• _ASSIGNMENT_
Where the string "destruct" occurs in the material below, report the whole line.

========

(* ===== verification/GateTests.v ===== *)
(** * The gate's contract vectors and unit tests

    The test module of [core/src/rl/gate.rs].  [cases] is the content of
    [contracts/decision_gate_vectors.json], which the Python reference
    implementation produced: the probabilities in thousandths, the expected
    decision of every tick spelled out. *)

From S2P Require Import Prelude Ieee Algorithm Gate.

(** ** The contract file *)

Record Tick := {
  t_probs : f64 * f64 * f64 * f64;
  want_in_force : Z;
  want_in_force_name : string;
  want_change_algorithm : bool;
  want_rekey : bool;
  want_reason : string
}.
Record Case := { case_name : string; initial_in_force : Z; ticks : list Tick }.

(** A decimal of the file with three places, as [serde_json] reads it. *)
Definition thousandths (n : Z) : f64 := f64_lit n 1000.

Definition row (p : Z * Z * Z * Z) (l : Z) (name : string) (change rk : bool) (why : string) : Tick :=
  let '(a, b, c, d) := p in
  {| t_probs := (thousandths a, thousandths b, thousandths c, thousandths d);
     want_in_force := l; want_in_force_name := name; want_change_algorithm := change;
     want_rekey := rk; want_reason := why |}.

(** The reasons that occur in the file. *)
Definition agrees : string := "policy agrees with in-force".
Definition low_margin : string := "challenger margin below the minimum".
Definition on_streak : string := "challenger on streak, not yet confirmed".
Definition confirmed : string := "challenger confirmed for the full streak".
Definition rekeyed : string := "rekey requested and cooldown clear".
Definition escalated : string := "rekey requested; escalating to the policy's top-ranked KEM".
Definition suppressed : string := "rekey suppressed, cooldown still running".

Definition cases : list Case :=
  [{| case_name := "steady state: policy agrees with the algorithm in force";
      initial_in_force := 0;
      ticks :=
        [row (970, 20, 5, 5) 0 "ML-KEM-512" false false agrees;
         row (970, 20, 5, 5) 0 "ML-KEM-512" false false agrees;
         row (970, 20, 5, 5) 0 "ML-KEM-512" false false agrees;
         row (970, 20, 5, 5) 0 "ML-KEM-512" false false agrees] |};
   {| case_name := "single-tick noise spike is absorbed, no handshake";
      initial_in_force := 0;
      ticks :=
        [row (970, 20, 5, 5) 0 "ML-KEM-512" false false agrees;
         row (20, 950, 20, 10) 0 "ML-KEM-512" false false on_streak;
         row (970, 20, 5, 5) 0 "ML-KEM-512" false false agrees;
         row (970, 20, 5, 5) 0 "ML-KEM-512" false false agrees] |};
   {| case_name := "sustained escalation is confirmed on the third tick";
      initial_in_force := 0;
      ticks :=
        [row (970, 20, 5, 5) 0 "ML-KEM-512" false false agrees;
         row (20, 950, 20, 10) 0 "ML-KEM-512" false false on_streak;
         row (20, 950, 20, 10) 0 "ML-KEM-512" false false on_streak;
         row (20, 950, 20, 10) 1 "ML-KEM-768" true false confirmed;
         row (20, 950, 20, 10) 1 "ML-KEM-768" false false agrees] |};
   {| case_name := "alternating challengers never accumulate a streak";
      initial_in_force := 0;
      ticks :=
        [row (20, 950, 20, 10) 0 "ML-KEM-512" false false on_streak;
         row (20, 20, 950, 10) 0 "ML-KEM-512" false false on_streak;
         row (20, 950, 20, 10) 0 "ML-KEM-512" false false on_streak;
         row (20, 20, 950, 10) 0 "ML-KEM-512" false false on_streak] |};
   {| case_name := "ambiguous state: margin below threshold blocks the change";
      initial_in_force := 0;
      ticks :=
        [row (450, 520, 20, 10) 0 "ML-KEM-512" false false low_margin;
         row (450, 520, 20, 10) 0 "ML-KEM-512" false false low_margin;
         row (450, 520, 20, 10) 0 "ML-KEM-512" false false low_margin;
         row (450, 520, 20, 10) 0 "ML-KEM-512" false false low_margin;
         row (450, 520, 20, 10) 0 "ML-KEM-512" false false low_margin] |};
   {| case_name := "rekey fires immediately, then the cooldown holds";
      initial_in_force := 0;
      ticks :=
        [row (50, 50, 100, 800) 2 "ML-KEM-1024" false true escalated;
         row (50, 50, 100, 800) 2 "ML-KEM-1024" false false suppressed;
         row (50, 50, 100, 800) 2 "ML-KEM-1024" false false suppressed] |};
   {| case_name := "rekey escalates to the policy's top-ranked KEM";
      initial_in_force := 0;
      ticks :=
        [row (20, 100, 280, 600) 2 "ML-KEM-1024" false true escalated] |};
   {| case_name := "rekey never downgrades the algorithm in force";
      initial_in_force := 2;
      ticks :=
        [row (300, 50, 50, 600) 2 "ML-KEM-1024" false true rekeyed] |};
   {| case_name := "a rekey resets a challenger streak, even when it does not escalate";
      initial_in_force := 2;
      ticks :=
        [row (850, 20, 30, 100) 2 "ML-KEM-1024" false false on_streak;
         row (850, 20, 30, 100) 2 "ML-KEM-1024" false false on_streak;
         row (20, 30, 50, 900) 2 "ML-KEM-1024" false true rekeyed;
         row (850, 20, 30, 100) 2 "ML-KEM-1024" false false on_streak] |};
   {| case_name := "an escalating rekey resets a challenger streak";
      initial_in_force := 0;
      ticks :=
        [row (20, 950, 20, 10) 0 "ML-KEM-512" false false on_streak;
         row (20, 950, 20, 10) 0 "ML-KEM-512" false false on_streak;
         row (20, 100, 280, 600) 2 "ML-KEM-1024" false true escalated;
         row (20, 950, 20, 10) 2 "ML-KEM-1024" false false on_streak] |}].

(** The object [constants] of the file. *)
Record Constants := {
  c_tick_seconds : Z;
  c_confirm_ticks : Z;
  c_min_margin : f64;
  c_rekey_cooldown_ticks : Z;
  c_rekey_escalates : bool
}.
Definition constants : Constants :=
  {| c_tick_seconds := 5; c_confirm_ticks := 3; c_min_margin := f64_lit 15 100; c_rekey_cooldown_ticks := 12;
     c_rekey_escalates := true |}.

(** ** The tests

    A test is [true] when none of its assertions fails and nothing it unwraps
    is absent. *)

Definition probs (t : Tick) : f32x4 :=
  let '(a, b, c, d) := t_probs t in F4 (f32_of_f64 a) (f32_of_f64 b) (f32_of_f64 c) (f32_of_f64 d).

Definition as_wanted (d : Decision) (t : Tick) : bool :=
  (b2z (wire_code (d_in_force d)) =? want_in_force t)
  && String.eqb (name (d_in_force d)) (want_in_force_name t)
  && Bool.eqb (change_algorithm d) (want_change_algorithm t)
  && Bool.eqb (rekey d) (want_rekey t)
  && String.eqb (reason d) (want_reason t).

Fixpoint replay (g : DecisionGate) (ts : list Tick) : bool :=
  match ts with
  | [] => true
  | t :: ts =>
      match DecisionGate_update (probs t) g with
      | Some (g, d) => as_wanted d t && replay g ts
      | None => false
      end
  end.

Definition replay_case (c : Case) : bool :=
  match from_wire_code (z2b (initial_in_force c)) with
  | Some l => replay (DecisionGate_new l) (ticks c)
  | None => false
  end.

Definition replays_every_contract_vector_tick_for_tick : bool :=
  negb (length cases =? 0)%nat && forallb replay_case cases.

Definition constants_match_the_contract : bool :=
  (c_tick_seconds constants =? TICK_SECONDS) && (c_confirm_ticks constants =? CONFIRM_TICKS)
  && SFeqb (f32_of_f64 (c_min_margin constants)) MIN_MARGIN
  && (c_rekey_cooldown_ticks constants =? REKEY_COOLDOWN_TICKS)
  && Bool.eqb (c_rekey_escalates constants) REKEY_ESCALATES.

Definition rekey_cooldown_expires_after_the_full_cooldown : bool :=
  let rk := F4 (f32_lit 5 100) (f32_lit 10 100) (f32_lit 5 100) (f32_lit 80 100) in
  match DecisionGate_update rk (DecisionGate_new MlKem768) with
  | Some (g, d) =>
      rekey d &&
      match run g (replicate (Z.to_nat REKEY_COOLDOWN_TICKS) rk) with
      | Some (_, ds) =>
          let fired := map rekey ds in
          negb (existsb id (take (length fired - 1) fired)) && nth (length fired - 1) fired false
      | None => false
      end
  | None => false
  end.

Definition escalation_can_be_disabled_for_week2_semantics : bool :=
  let g := DecisionGate_with_params MlKem512 CONFIRM_TICKS MIN_MARGIN REKEY_COOLDOWN_TICKS false in
  match DecisionGate_update (F4 (f32_lit 2 100) (f32_lit 10 100) (f32_lit 28 100) (f32_lit 60 100)) g with
  | Some (_, d) => rekey d && bool_decide (d_in_force d = MlKem512)
  | None => false
  end.

Definition action_index_round_trips : bool :=
  forallb (fun i => match PolicyAction_from_index i with
                    | Some a => (PolicyAction_index a =? i)%nat
                    | None => false
                    end) (seq 0 ACTION_COUNT)
  && match PolicyAction_from_index ACTION_COUNT with None => true | Some _ => false end
  && match PolicyAction_from_index REKEY_ACTION_INDEX with Some RekeyNow => true | _ => false end.

(** With the platform's exponential as an argument. *)
Definition softmax_is_a_distribution_preserving_argmax (exp : f32 -> f32) : bool :=
  let p := softmax exp (F4 (f32_of_Z 2) (f32_of_Z (-1)) (f32_lit 1 2) (f32_of_Z 1)) in
  let l := [at0 p; at1 p; at2 p; at3 p] in
  f_lt (SFabs (f32_sub (fold_left f32_add l (S754_zero true)) f32_one)) (f32_lit 1 1000000)
  && (argmax p 0 ACTION_COUNT =? 0)%nat
  && let p := softmax exp (F4 (f32_of_Z 1000) (f32_of_Z 999) f_zero f_zero) in
     forallb (fun x => match x with S754_zero _ | S754_finite _ _ _ => true | _ => false end)
       [at0 p; at1 p; at2 p; at3 p].

(** ** They pass *)

(** The gate is the reference implementation's: on every case of the
    contract file, every tick gives the decision that the file records, its
    algorithm, name, flags and reason, and the constants are the file's. *)
Lemma gate_contract_replayed :
  Forall (fun c => exists l, from_wire_code (z2b (initial_in_force c)) = Some l /\
    exists g ds, run (DecisionGate_new l) (map probs (ticks c)) = Some (g, ds) /\
      Forall2 (fun d t => as_wanted d t = true) ds (ticks c)) cases /\
  constants_match_the_contract = true.
Proof.
  split; [|vm_compute; reflexivity].
  assert (Hreplay : forall ts g, replay g ts = true ->
    exists g' ds, run g (map probs ts) = Some (g', ds) /\ Forall2 (fun d t => as_wanted d t = true) ds ts).
  { induction ts as [|t ts IH]; intros g H; [by exists g, []|]. cbn [replay map run] in *.
    destruct (DecisionGate_update (probs t) g) as [[g1 d]|]; [|done].
    apply andb_true_iff in H as [Hd H]. destruct (IH g1 H) as (g2 & ds & Hr & Hds).
    exists g2, (d :: ds). cbn [mbind option_bind]. rewrite Hr. split; [done|by constructor]. }
  assert (H : replays_every_contract_vector_tick_for_tick = true) by (vm_compute; reflexivity).
  apply andb_true_iff in H as [_ H]. apply List.Forall_forall. intros c Hc.
  apply (proj1 (forallb_forall _ _) H) in Hc. unfold replay_case in Hc.
  destruct (from_wire_code _) as [l|]; [|done]. exists l. split; [done|]. by apply Hreplay.
Qed.

Lemma gate_unit_tests :
  replays_every_contract_vector_tick_for_tick
  && constants_match_the_contract
  && rekey_cooldown_expires_after_the_full_cooldown
  && escalation_can_be_disabled_for_week2_semantics
  && action_index_round_trips = true.
Proof. vm_compute. reflexivity. Qed.

(** An exponential to try the softmax test on: a Taylor polynomial of the
    argument over 1024, squared ten times, in binary64. *)
Definition sample_exp (x : f32) : f32 :=
  let y := f64_div x (f64_of_Z 1024) in
  let poly := fold_left (fun acc n => f64_add f64_one (f64_mul (f64_div y (f64_of_Z n)) acc))
                [8; 7; 6; 5; 4; 3; 2; 1] f64_one in
  f32_of_f64 (Nat.iter 10 (fun z => f64_mul z z) poly).

Example softmax_test : softmax_is_a_distribution_preserving_argmax sample_exp = true.
Proof. vm_compute. reflexivity. Qed.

========

• _RESULT FOR THIS TASK_
    destruct (DecisionGate_update (probs t) g) as [[g1 d]|]; [|done].
    apply andb_true_iff in H as [Hd H]. destruct (IH g1 H) as (g2 & ds & Hr & Hds).
  destruct (from_wire_code _) as [l|]; [|done]. exists l. split; [done|]. by apply Hreplay.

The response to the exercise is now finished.